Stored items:
================================

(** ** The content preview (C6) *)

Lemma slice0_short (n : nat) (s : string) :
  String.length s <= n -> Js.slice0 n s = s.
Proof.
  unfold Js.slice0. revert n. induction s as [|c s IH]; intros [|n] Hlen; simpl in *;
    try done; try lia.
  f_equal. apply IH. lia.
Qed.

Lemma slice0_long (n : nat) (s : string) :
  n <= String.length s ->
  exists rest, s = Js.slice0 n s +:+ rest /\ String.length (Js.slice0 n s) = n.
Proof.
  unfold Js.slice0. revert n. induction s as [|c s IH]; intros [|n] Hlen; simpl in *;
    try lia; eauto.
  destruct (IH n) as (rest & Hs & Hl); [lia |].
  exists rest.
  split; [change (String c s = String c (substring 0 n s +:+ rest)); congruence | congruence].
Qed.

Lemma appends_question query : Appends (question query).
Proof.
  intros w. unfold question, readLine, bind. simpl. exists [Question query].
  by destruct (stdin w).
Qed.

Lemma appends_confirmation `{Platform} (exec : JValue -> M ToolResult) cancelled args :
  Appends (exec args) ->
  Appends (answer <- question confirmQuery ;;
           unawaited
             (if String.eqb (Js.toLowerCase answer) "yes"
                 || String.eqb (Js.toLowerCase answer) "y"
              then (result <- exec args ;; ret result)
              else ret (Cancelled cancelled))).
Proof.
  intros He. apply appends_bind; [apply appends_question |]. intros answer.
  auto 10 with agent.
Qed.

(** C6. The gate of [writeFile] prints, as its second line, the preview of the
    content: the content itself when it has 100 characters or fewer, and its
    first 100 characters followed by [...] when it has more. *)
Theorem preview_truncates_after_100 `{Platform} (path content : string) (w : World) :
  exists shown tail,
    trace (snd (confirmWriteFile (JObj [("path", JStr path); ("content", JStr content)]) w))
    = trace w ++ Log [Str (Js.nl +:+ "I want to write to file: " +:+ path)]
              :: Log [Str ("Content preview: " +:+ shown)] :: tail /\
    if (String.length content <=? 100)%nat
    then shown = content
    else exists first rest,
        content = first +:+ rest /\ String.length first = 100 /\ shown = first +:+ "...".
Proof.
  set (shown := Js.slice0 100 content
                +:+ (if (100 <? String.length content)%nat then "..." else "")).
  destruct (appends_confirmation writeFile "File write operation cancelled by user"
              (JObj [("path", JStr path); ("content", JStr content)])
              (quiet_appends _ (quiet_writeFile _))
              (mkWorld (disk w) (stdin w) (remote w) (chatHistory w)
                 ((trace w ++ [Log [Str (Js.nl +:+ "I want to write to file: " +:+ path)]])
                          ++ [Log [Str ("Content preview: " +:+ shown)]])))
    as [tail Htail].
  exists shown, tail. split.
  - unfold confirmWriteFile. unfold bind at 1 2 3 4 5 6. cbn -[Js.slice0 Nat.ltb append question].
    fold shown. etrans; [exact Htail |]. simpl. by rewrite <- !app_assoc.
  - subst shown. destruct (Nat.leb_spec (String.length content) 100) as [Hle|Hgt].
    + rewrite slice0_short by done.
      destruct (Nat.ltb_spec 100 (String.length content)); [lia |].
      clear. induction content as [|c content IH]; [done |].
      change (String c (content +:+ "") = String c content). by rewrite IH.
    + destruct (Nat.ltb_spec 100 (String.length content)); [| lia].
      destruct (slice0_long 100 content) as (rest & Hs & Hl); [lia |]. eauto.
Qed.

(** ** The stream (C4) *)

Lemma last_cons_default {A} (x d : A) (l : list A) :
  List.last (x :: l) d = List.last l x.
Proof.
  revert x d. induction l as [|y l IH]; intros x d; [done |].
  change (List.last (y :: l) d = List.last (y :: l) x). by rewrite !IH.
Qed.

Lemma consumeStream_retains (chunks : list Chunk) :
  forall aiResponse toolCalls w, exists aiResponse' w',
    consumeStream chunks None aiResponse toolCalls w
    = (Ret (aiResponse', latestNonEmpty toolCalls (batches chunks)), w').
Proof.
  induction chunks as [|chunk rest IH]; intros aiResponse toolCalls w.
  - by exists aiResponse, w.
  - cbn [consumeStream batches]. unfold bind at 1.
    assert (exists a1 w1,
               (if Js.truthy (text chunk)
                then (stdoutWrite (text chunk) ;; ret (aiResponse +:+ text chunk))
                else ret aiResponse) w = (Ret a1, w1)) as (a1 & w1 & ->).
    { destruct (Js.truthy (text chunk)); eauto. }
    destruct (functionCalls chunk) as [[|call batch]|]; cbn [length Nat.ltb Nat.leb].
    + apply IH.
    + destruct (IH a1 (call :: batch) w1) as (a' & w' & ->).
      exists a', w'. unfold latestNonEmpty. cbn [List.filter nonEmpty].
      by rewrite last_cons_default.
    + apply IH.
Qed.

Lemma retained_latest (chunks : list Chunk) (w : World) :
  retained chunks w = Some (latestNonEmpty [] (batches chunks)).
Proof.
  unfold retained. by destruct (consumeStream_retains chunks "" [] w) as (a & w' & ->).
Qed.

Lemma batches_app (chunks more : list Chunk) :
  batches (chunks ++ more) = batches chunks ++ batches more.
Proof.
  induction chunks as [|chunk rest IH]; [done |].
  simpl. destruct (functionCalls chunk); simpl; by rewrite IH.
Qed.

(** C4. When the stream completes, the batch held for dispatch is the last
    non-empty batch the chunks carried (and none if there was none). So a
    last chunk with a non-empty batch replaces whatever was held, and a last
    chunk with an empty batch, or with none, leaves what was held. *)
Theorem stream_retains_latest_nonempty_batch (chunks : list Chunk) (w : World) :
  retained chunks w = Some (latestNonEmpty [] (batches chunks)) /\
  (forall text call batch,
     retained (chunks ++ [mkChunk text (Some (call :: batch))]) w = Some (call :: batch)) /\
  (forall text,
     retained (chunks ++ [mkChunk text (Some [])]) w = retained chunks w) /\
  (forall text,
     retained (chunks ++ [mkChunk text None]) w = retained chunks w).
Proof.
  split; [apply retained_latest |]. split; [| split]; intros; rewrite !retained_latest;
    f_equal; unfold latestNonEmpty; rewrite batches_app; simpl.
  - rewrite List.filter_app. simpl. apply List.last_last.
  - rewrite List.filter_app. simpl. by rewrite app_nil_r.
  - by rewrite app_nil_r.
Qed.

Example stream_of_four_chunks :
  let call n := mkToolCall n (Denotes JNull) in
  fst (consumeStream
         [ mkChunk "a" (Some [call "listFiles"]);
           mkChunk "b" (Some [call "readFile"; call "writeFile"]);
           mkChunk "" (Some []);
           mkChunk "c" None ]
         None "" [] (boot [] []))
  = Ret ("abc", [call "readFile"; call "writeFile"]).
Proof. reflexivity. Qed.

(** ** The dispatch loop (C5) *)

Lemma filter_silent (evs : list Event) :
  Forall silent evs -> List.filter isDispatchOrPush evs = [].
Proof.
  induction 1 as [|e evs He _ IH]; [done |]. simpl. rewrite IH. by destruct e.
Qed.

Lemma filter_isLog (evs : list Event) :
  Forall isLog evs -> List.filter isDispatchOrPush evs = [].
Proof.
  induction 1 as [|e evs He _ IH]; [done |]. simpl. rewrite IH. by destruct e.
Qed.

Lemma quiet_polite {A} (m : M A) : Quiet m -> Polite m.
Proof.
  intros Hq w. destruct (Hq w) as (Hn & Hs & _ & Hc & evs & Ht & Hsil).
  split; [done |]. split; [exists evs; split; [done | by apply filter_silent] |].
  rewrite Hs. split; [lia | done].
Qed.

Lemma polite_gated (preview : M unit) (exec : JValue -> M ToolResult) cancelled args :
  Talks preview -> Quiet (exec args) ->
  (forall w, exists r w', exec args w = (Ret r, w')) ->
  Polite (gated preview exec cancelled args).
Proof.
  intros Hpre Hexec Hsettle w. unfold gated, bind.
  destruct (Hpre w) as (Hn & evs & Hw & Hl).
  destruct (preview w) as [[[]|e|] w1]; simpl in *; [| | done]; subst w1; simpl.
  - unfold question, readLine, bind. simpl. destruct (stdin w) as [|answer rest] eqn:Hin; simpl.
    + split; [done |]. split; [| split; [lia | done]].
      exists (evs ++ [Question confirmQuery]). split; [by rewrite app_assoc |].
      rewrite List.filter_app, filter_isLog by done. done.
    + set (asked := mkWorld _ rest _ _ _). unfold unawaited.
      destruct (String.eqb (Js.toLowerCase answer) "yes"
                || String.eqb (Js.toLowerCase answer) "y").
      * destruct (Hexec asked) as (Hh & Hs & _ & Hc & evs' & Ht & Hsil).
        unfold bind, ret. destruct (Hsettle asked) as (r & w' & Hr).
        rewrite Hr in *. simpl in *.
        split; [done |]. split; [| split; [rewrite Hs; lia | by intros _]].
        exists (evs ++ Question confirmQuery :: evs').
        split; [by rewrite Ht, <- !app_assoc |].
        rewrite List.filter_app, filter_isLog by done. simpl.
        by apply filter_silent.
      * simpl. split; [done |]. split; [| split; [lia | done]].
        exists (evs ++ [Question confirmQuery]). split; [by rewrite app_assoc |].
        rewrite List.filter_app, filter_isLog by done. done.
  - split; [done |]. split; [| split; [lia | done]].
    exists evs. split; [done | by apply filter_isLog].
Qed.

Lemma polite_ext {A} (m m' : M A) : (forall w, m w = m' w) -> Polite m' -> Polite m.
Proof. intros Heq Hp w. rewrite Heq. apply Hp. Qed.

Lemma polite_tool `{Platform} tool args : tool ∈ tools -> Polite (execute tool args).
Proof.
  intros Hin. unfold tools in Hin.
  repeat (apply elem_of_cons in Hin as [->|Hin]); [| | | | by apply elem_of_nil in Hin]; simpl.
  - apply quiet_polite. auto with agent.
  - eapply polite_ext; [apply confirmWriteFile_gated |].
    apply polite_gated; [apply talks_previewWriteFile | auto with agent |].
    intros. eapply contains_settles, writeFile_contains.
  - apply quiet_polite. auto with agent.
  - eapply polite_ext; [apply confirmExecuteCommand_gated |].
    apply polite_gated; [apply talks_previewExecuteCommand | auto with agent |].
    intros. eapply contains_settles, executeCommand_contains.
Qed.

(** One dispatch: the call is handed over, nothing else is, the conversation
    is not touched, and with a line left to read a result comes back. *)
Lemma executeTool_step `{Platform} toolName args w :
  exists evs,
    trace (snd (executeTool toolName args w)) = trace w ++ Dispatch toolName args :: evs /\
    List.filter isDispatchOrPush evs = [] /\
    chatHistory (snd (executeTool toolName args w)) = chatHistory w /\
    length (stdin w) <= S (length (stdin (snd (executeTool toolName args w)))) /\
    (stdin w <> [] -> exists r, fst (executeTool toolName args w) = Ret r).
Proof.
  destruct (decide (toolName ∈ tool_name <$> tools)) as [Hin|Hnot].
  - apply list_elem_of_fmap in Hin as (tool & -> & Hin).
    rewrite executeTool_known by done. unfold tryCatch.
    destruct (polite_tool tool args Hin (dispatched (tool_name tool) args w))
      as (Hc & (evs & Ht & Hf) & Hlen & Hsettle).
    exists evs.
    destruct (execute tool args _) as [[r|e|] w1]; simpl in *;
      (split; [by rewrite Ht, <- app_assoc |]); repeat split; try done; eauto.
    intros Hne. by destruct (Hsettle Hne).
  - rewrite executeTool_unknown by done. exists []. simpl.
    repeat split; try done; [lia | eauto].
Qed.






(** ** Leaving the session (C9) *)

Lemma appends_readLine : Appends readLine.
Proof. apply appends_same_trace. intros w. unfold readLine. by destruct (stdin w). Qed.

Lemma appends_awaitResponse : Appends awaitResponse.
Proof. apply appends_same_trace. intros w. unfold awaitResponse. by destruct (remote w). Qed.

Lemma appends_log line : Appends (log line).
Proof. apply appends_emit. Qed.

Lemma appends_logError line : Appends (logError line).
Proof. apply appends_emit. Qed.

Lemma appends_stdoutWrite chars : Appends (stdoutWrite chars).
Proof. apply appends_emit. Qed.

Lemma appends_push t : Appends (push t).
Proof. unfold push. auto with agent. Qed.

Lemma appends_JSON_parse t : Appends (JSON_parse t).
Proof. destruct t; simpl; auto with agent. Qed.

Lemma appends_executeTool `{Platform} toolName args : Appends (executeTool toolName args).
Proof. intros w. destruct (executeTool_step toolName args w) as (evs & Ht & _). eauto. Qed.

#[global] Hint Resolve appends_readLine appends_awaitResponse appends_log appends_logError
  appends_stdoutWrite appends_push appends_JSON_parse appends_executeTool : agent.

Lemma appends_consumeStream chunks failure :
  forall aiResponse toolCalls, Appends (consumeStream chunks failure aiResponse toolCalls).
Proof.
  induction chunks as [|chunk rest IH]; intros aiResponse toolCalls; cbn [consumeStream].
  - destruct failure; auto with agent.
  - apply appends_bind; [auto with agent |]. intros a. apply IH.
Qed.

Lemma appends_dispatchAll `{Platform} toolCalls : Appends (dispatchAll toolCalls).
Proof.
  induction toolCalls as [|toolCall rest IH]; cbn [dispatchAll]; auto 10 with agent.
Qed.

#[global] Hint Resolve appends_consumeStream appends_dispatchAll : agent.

================================

[ASSIGNMENT] Reproduce the lines of the entries above from the one with "- by exists aiResponse, w." to the one with "last chunk with", both included, exactly and without any other line.

[RESPONSE]
  - by exists aiResponse, w.
  - cbn [consumeStream batches]. unfold bind at 1.
    assert (exists a1 w1,
               (if Js.truthy (text chunk)
                then (stdoutWrite (text chunk) ;; ret (aiResponse +:+ text chunk))
                else ret aiResponse) w = (Ret a1, w1)) as (a1 & w1 & ->).
    { destruct (Js.truthy (text chunk)); eauto. }
    destruct (functionCalls chunk) as [[|call batch]|]; cbn [length Nat.ltb Nat.leb].
    + apply IH.
    + destruct (IH a1 (call :: batch) w1) as (a' & w' & ->).
      exists a', w'. unfold latestNonEmpty. cbn [List.filter nonEmpty].
      by rewrite last_cons_default.
    + apply IH.
Qed.

Lemma retained_latest (chunks : list Chunk) (w : World) :
  retained chunks w = Some (latestNonEmpty [] (batches chunks)).
Proof.
  unfold retained. by destruct (consumeStream_retains chunks "" [] w) as (a & w' & ->).
Qed.

Lemma batches_app (chunks more : list Chunk) :
  batches (chunks ++ more) = batches chunks ++ batches more.
Proof.
  induction chunks as [|chunk rest IH]; [done |].
  simpl. destruct (functionCalls chunk); simpl; by rewrite IH.
Qed.

(** C4. When the stream completes, the batch held for dispatch is the last
    non-empty batch the chunks carried (and none if there was none). So a
    last chunk with a non-empty batch replaces whatever was held, and a last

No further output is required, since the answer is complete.